Task description >> Somewhere below, one line contains "Fixpoint rounds (t" and a later line contains "let p := pad msg in". Output those two lines and everything between them exactly, and nothing else.

* * *

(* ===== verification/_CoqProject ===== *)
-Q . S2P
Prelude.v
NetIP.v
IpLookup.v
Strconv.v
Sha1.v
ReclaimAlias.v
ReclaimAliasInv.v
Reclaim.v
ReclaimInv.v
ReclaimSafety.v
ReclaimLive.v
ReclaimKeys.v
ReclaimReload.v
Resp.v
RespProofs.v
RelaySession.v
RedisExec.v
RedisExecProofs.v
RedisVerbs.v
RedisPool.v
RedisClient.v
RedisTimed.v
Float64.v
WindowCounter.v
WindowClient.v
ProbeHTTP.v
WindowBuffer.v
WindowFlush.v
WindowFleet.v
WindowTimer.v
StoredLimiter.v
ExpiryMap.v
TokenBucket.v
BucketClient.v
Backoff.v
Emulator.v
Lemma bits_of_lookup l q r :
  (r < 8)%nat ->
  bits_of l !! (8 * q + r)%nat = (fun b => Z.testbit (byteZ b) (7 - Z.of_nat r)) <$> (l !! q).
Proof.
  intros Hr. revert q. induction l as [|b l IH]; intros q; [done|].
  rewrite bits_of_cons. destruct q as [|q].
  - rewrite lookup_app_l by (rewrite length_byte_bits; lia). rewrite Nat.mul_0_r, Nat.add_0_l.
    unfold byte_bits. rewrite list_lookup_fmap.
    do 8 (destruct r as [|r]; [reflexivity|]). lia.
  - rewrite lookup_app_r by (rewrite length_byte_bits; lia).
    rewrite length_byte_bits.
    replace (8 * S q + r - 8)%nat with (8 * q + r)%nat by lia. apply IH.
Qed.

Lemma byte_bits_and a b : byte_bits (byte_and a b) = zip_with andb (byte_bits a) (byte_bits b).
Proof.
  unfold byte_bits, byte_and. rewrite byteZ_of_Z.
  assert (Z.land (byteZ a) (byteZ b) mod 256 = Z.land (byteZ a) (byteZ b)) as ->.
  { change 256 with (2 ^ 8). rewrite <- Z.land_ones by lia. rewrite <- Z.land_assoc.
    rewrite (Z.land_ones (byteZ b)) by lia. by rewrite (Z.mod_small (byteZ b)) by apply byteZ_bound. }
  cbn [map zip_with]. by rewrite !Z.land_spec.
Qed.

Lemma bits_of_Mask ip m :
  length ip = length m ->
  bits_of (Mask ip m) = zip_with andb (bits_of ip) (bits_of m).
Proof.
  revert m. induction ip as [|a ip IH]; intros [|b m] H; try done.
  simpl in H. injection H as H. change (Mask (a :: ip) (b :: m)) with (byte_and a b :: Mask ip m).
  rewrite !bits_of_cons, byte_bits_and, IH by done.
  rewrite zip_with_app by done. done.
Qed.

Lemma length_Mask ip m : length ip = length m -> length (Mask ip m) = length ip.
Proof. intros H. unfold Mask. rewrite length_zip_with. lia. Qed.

* * *

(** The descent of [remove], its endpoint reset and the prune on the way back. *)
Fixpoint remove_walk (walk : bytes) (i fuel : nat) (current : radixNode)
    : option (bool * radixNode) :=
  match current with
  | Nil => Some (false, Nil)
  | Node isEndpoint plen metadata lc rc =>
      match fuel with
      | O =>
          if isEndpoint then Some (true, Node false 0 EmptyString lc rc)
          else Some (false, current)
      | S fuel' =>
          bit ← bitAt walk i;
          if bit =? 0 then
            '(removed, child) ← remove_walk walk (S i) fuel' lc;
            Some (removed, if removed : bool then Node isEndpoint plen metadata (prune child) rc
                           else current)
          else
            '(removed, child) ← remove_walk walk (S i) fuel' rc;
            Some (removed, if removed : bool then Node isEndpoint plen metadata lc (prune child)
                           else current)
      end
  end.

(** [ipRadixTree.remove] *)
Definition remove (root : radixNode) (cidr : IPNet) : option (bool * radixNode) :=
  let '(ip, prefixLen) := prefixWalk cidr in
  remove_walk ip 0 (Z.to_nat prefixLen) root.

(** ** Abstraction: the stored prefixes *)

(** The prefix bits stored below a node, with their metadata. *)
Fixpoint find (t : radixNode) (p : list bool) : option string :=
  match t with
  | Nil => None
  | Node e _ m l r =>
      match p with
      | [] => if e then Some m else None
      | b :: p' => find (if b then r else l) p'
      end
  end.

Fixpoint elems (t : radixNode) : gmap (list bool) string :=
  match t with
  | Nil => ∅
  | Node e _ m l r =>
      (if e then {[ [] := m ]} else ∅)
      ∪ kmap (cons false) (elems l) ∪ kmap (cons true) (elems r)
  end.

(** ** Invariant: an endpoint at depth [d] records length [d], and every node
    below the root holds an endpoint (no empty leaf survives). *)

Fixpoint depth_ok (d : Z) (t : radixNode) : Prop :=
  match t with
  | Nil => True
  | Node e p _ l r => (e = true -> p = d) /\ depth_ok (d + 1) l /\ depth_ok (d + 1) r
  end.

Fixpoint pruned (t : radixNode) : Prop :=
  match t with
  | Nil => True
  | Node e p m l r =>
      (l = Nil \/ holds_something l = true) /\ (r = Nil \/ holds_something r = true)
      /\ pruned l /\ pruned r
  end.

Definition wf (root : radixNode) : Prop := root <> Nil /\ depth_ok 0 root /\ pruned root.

* * *

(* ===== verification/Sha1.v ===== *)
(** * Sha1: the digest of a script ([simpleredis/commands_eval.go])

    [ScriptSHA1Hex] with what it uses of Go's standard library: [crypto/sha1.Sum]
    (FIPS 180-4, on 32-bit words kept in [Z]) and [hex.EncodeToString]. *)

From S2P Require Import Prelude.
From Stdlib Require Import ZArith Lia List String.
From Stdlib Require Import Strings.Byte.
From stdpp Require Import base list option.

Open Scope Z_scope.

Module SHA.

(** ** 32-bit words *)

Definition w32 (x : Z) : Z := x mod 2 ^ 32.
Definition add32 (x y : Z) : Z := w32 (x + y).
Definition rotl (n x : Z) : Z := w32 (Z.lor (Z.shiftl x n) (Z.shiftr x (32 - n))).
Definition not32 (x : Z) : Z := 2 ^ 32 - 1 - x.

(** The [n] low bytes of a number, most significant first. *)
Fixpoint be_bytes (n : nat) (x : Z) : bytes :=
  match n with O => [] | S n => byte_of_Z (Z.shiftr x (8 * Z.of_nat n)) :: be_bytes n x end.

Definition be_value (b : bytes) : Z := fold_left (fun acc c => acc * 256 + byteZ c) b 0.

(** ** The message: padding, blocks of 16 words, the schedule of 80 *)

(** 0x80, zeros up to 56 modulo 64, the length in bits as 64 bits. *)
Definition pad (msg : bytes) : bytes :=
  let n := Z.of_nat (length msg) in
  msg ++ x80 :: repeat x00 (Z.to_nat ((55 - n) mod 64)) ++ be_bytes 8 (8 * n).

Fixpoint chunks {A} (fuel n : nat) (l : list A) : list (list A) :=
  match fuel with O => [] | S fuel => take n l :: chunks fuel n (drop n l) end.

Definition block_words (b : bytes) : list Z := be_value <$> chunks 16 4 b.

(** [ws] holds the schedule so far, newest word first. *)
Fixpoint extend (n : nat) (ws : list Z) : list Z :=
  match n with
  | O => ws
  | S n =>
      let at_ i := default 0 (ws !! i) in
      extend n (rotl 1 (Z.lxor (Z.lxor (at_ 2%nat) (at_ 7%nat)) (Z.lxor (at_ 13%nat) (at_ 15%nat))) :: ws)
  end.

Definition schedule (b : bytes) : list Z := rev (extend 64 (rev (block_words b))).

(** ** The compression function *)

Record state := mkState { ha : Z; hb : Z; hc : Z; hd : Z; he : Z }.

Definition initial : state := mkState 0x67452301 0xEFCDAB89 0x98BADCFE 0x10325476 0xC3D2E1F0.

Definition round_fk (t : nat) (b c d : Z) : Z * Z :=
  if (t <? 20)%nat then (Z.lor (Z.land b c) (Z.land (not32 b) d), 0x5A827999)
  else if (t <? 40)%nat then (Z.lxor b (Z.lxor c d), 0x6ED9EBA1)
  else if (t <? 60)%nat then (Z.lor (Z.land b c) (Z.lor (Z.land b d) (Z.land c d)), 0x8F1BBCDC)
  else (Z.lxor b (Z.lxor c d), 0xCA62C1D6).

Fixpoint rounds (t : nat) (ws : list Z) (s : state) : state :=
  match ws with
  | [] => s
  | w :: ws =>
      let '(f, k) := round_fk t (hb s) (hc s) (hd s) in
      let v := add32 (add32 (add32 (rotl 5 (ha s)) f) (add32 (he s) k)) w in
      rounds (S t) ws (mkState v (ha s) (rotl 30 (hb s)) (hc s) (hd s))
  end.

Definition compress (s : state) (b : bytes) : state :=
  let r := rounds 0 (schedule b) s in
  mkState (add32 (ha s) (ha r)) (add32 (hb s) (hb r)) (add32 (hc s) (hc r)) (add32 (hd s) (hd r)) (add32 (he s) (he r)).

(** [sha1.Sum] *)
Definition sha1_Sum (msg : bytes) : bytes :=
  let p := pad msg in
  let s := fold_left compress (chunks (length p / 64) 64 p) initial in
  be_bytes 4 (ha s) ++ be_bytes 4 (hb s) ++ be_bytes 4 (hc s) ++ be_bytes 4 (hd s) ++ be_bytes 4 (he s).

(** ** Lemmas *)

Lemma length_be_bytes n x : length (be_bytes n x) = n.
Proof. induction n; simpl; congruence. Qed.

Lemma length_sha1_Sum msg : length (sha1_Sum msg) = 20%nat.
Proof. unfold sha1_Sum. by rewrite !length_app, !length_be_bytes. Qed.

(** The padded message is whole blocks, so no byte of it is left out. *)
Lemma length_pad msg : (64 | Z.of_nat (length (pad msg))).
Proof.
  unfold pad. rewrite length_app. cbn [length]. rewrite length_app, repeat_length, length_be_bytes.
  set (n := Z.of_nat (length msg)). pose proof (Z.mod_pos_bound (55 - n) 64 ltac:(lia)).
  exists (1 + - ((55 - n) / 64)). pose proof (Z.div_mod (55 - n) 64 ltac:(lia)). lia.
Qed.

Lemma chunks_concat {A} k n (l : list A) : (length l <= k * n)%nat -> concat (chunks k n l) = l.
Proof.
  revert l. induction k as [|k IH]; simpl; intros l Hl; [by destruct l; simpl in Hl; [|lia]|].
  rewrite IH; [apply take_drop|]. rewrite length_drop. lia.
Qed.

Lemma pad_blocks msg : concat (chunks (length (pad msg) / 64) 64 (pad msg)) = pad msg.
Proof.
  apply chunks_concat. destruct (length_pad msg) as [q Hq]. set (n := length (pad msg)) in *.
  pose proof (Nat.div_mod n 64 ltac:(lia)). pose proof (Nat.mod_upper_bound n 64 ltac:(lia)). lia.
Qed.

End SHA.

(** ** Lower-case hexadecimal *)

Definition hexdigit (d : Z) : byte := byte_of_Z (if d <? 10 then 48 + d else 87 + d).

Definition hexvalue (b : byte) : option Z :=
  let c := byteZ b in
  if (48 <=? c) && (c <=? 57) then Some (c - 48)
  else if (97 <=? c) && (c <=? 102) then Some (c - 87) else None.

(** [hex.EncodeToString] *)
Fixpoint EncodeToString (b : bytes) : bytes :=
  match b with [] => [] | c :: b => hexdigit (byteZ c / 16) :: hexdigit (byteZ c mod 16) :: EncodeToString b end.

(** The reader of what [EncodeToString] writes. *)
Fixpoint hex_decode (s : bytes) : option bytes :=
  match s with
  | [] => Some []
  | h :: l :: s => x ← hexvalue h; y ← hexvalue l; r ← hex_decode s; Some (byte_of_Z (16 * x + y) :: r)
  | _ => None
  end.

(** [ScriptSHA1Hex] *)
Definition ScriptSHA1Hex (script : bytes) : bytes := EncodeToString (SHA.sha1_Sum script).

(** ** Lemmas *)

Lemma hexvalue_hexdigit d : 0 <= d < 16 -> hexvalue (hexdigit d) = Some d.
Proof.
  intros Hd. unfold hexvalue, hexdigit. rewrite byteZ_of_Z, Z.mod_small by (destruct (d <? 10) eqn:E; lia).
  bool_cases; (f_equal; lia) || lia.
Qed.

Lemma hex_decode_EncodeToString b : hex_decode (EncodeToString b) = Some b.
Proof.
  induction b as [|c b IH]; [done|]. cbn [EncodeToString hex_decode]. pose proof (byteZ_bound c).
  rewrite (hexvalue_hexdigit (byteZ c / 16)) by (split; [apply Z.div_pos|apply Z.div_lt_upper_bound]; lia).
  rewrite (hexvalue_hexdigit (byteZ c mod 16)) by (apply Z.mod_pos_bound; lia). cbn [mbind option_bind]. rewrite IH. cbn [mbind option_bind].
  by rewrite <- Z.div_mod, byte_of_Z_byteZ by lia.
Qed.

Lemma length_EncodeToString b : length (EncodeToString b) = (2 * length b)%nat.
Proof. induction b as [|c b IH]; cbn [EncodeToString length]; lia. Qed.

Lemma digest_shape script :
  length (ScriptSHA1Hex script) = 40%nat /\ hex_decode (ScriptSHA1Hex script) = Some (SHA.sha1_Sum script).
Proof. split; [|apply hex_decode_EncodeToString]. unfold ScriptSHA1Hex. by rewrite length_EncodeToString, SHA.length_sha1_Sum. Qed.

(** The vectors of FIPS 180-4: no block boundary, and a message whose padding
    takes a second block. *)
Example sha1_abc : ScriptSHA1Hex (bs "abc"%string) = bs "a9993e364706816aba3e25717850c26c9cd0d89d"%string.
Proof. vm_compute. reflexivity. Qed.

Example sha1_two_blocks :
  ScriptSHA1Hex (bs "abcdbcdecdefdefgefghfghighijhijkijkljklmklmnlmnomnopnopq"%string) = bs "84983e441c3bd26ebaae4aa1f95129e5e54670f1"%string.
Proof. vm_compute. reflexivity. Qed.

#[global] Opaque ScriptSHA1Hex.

* * *

Task output >>
Fixpoint rounds (t : nat) (ws : list Z) (s : state) : state :=
  match ws with
  | [] => s
  | w :: ws =>
      let '(f, k) := round_fk t (hb s) (hc s) (hd s) in
      let v := add32 (add32 (add32 (rotl 5 (ha s)) f) (add32 (he s) k)) w in
      rounds (S t) ws (mkState v (ha s) (rotl 30 (hb s)) (hc s) (hd s))
  end.

Definition compress (s : state) (b : bytes) : state :=
  let r := rounds 0 (schedule b) s in
  mkState (add32 (ha s) (ha r)) (add32 (hb s) (hb r)) (add32 (hc s) (hc r)) (add32 (hd s) (hd r)) (add32 (he s) (he r)).

(** [sha1.Sum] *)
Definition sha1_Sum (msg : bytes) : bytes :=
  let p := pad msg in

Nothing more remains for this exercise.